**YOUR OBJECTIVE:** Repeat the whole listing exactly.

**RECORDED DATA:**
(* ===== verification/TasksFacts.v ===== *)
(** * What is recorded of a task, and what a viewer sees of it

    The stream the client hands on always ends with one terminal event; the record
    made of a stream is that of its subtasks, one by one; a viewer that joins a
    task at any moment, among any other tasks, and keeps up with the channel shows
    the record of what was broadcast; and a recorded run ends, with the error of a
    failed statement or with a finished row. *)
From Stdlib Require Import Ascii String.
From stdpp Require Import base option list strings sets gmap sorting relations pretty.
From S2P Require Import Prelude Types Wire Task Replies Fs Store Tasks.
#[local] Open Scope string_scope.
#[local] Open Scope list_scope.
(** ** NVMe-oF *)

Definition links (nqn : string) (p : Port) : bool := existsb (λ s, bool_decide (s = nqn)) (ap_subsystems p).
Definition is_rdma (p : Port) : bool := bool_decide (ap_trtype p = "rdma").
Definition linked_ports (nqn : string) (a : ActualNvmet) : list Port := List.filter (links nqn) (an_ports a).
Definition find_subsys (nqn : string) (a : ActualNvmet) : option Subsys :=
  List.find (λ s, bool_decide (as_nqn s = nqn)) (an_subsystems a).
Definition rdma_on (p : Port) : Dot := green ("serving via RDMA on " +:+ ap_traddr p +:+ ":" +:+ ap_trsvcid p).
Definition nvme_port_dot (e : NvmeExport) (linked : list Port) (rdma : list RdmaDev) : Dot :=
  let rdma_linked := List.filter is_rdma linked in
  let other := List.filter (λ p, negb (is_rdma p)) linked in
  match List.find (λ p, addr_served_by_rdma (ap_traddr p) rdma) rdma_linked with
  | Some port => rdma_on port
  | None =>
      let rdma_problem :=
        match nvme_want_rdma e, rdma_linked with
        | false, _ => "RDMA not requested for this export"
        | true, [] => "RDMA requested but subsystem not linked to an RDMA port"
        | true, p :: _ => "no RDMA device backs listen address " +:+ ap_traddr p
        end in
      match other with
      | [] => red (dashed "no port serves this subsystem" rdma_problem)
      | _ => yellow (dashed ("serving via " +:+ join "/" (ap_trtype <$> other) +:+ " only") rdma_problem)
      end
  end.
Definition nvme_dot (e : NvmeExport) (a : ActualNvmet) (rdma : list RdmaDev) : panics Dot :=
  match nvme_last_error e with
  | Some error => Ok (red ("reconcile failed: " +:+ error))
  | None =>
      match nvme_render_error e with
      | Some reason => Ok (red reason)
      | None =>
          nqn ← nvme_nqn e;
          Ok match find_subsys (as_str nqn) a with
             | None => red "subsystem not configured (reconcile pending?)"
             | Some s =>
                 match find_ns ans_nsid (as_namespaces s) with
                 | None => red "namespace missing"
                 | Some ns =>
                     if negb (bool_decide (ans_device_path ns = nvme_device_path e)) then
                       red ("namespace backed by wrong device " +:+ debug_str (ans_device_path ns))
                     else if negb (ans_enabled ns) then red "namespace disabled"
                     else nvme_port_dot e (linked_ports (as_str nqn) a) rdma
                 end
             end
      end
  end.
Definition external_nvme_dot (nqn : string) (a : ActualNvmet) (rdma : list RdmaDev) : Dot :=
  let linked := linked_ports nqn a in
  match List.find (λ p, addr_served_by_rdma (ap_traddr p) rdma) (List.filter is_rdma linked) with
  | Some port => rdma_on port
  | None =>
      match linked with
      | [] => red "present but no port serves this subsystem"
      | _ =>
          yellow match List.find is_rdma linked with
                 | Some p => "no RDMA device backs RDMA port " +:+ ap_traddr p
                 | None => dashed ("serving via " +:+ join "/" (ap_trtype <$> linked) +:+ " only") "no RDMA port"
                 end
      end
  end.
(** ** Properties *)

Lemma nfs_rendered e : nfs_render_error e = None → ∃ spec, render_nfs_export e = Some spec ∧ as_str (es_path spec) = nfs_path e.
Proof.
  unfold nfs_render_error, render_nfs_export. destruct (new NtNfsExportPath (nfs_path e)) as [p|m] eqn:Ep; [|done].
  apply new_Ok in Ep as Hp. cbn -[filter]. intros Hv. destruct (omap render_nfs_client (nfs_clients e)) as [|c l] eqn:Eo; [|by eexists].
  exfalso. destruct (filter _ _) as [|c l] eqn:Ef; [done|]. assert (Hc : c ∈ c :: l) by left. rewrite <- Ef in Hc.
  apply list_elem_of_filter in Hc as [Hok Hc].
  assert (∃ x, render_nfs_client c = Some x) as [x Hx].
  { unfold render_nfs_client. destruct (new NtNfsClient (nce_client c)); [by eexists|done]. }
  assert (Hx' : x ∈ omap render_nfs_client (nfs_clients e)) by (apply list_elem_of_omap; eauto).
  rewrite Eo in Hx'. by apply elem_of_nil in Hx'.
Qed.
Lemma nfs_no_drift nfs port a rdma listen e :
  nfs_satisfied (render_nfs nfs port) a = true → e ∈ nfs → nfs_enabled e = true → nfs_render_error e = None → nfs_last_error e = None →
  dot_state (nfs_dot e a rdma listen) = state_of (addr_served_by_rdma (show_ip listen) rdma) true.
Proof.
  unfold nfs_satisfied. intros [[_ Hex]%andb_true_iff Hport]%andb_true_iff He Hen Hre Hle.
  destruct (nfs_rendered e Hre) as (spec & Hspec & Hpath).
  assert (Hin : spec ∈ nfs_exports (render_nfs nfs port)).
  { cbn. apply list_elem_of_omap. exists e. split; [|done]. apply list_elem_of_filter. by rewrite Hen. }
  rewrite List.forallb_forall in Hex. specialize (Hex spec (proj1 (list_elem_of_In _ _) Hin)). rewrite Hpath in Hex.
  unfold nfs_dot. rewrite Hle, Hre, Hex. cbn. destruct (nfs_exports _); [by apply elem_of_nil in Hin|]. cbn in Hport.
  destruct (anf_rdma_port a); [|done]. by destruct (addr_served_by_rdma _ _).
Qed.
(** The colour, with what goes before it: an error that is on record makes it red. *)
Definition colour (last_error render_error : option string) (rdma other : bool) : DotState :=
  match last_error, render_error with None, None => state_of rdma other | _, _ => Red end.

**ANSWER AREA:**
(* ===== verification/TasksFacts.v ===== *)
(** * What is recorded of a task, and what a viewer sees of it

    The stream the client hands on always ends with one terminal event; the record
    made of a stream is that of its subtasks, one by one; a viewer that joins a
    task at any moment, among any other tasks, and keeps up with the channel shows
    the record of what was broadcast; and a recorded run ends, with the error of a
    failed statement or with a finished row. *)
From Stdlib Require Import Ascii String.
From stdpp Require Import base option list strings sets gmap sorting relations pretty.
From S2P Require Import Prelude Types Wire Task Replies Fs Store Tasks.
#[local] Open Scope string_scope.
#[local] Open Scope list_scope.
(** ** NVMe-oF *)

Definition links (nqn : string) (p : Port) : bool := existsb (λ s, bool_decide (s = nqn)) (ap_subsystems p).
Definition is_rdma (p : Port) : bool := bool_decide (ap_trtype p = "rdma").
Definition linked_ports (nqn : string) (a : ActualNvmet) : list Port := List.filter (links nqn) (an_ports a).
Definition find_subsys (nqn : string) (a : ActualNvmet) : option Subsys :=
  List.find (λ s, bool_decide (as_nqn s = nqn)) (an_subsystems a).
Definition rdma_on (p : Port) : Dot := green ("serving via RDMA on " +:+ ap_traddr p +:+ ":" +:+ ap_trsvcid p).
Definition nvme_port_dot (e : NvmeExport) (linked : list Port) (rdma : list RdmaDev) : Dot :=
  let rdma_linked := List.filter is_rdma linked in
  let other := List.filter (λ p, negb (is_rdma p)) linked in
  match List.find (λ p, addr_served_by_rdma (ap_traddr p) rdma) rdma_linked with
  | Some port => rdma_on port
  | None =>
      let rdma_problem :=
        match nvme_want_rdma e, rdma_linked with
        | false, _ => "RDMA not requested for this export"
        | true, [] => "RDMA requested but subsystem not linked to an RDMA port"
        | true, p :: _ => "no RDMA device backs listen address " +:+ ap_traddr p
        end in
      match other with
      | [] => red (dashed "no port serves this subsystem" rdma_problem)
      | _ => yellow (dashed ("serving via " +:+ join "/" (ap_trtype <$> other) +:+ " only") rdma_problem)
      end
  end.
Definition nvme_dot (e : NvmeExport) (a : ActualNvmet) (rdma : list RdmaDev) : panics Dot :=
  match nvme_last_error e with
  | Some error => Ok (red ("reconcile failed: " +:+ error))
  | None =>
      match nvme_render_error e with
      | Some reason => Ok (red reason)
      | None =>
          nqn ← nvme_nqn e;
          Ok match find_subsys (as_str nqn) a with
             | None => red "subsystem not configured (reconcile pending?)"
             | Some s =>
                 match find_ns ans_nsid (as_namespaces s) with
                 | None => red "namespace missing"
                 | Some ns =>
                     if negb (bool_decide (ans_device_path ns = nvme_device_path e)) then
                       red ("namespace backed by wrong device " +:+ debug_str (ans_device_path ns))
                     else if negb (ans_enabled ns) then red "namespace disabled"
                     else nvme_port_dot e (linked_ports (as_str nqn) a) rdma
                 end
             end
      end
  end.
Definition external_nvme_dot (nqn : string) (a : ActualNvmet) (rdma : list RdmaDev) : Dot :=
  let linked := linked_ports nqn a in
  match List.find (λ p, addr_served_by_rdma (ap_traddr p) rdma) (List.filter is_rdma linked) with
  | Some port => rdma_on port
  | None =>
      match linked with
      | [] => red "present but no port serves this subsystem"
      | _ =>
          yellow match List.find is_rdma linked with
                 | Some p => "no RDMA device backs RDMA port " +:+ ap_traddr p
                 | None => dashed ("serving via " +:+ join "/" (ap_trtype <$> linked) +:+ " only") "no RDMA port"
                 end
      end
  end.
(** ** Properties *)

Lemma nfs_rendered e : nfs_render_error e = None → ∃ spec, render_nfs_export e = Some spec ∧ as_str (es_path spec) = nfs_path e.
Proof.
  unfold nfs_render_error, render_nfs_export. destruct (new NtNfsExportPath (nfs_path e)) as [p|m] eqn:Ep; [|done].
  apply new_Ok in Ep as Hp. cbn -[filter]. intros Hv. destruct (omap render_nfs_client (nfs_clients e)) as [|c l] eqn:Eo; [|by eexists].
  exfalso. destruct (filter _ _) as [|c l] eqn:Ef; [done|]. assert (Hc : c ∈ c :: l) by left. rewrite <- Ef in Hc.
  apply list_elem_of_filter in Hc as [Hok Hc].
  assert (∃ x, render_nfs_client c = Some x) as [x Hx].
  { unfold render_nfs_client. destruct (new NtNfsClient (nce_client c)); [by eexists|done]. }
  assert (Hx' : x ∈ omap render_nfs_client (nfs_clients e)) by (apply list_elem_of_omap; eauto).
  rewrite Eo in Hx'. by apply elem_of_nil in Hx'.
Qed.
Lemma nfs_no_drift nfs port a rdma listen e :
  nfs_satisfied (render_nfs nfs port) a = true → e ∈ nfs → nfs_enabled e = true → nfs_render_error e = None → nfs_last_error e = None →
  dot_state (nfs_dot e a rdma listen) = state_of (addr_served_by_rdma (show_ip listen) rdma) true.
Proof.
  unfold nfs_satisfied. intros [[_ Hex]%andb_true_iff Hport]%andb_true_iff He Hen Hre Hle.
  destruct (nfs_rendered e Hre) as (spec & Hspec & Hpath).
  assert (Hin : spec ∈ nfs_exports (render_nfs nfs port)).
  { cbn. apply list_elem_of_omap. exists e. split; [|done]. apply list_elem_of_filter. by rewrite Hen. }
  rewrite List.forallb_forall in Hex. specialize (Hex spec (proj1 (list_elem_of_In _ _) Hin)). rewrite Hpath in Hex.
  unfold nfs_dot. rewrite Hle, Hre, Hex. cbn. destruct (nfs_exports _); [by apply elem_of_nil in Hin|]. cbn in Hport.
  destruct (anf_rdma_port a); [|done]. by destruct (addr_served_by_rdma _ _).
Qed.
(** The colour, with what goes before it: an error that is on record makes it red. *)
Definition colour (last_error render_error : option string) (rdma other : bool) : DotState :=
  match last_error, render_error with None, None => state_of rdma other | _, _ => Red end.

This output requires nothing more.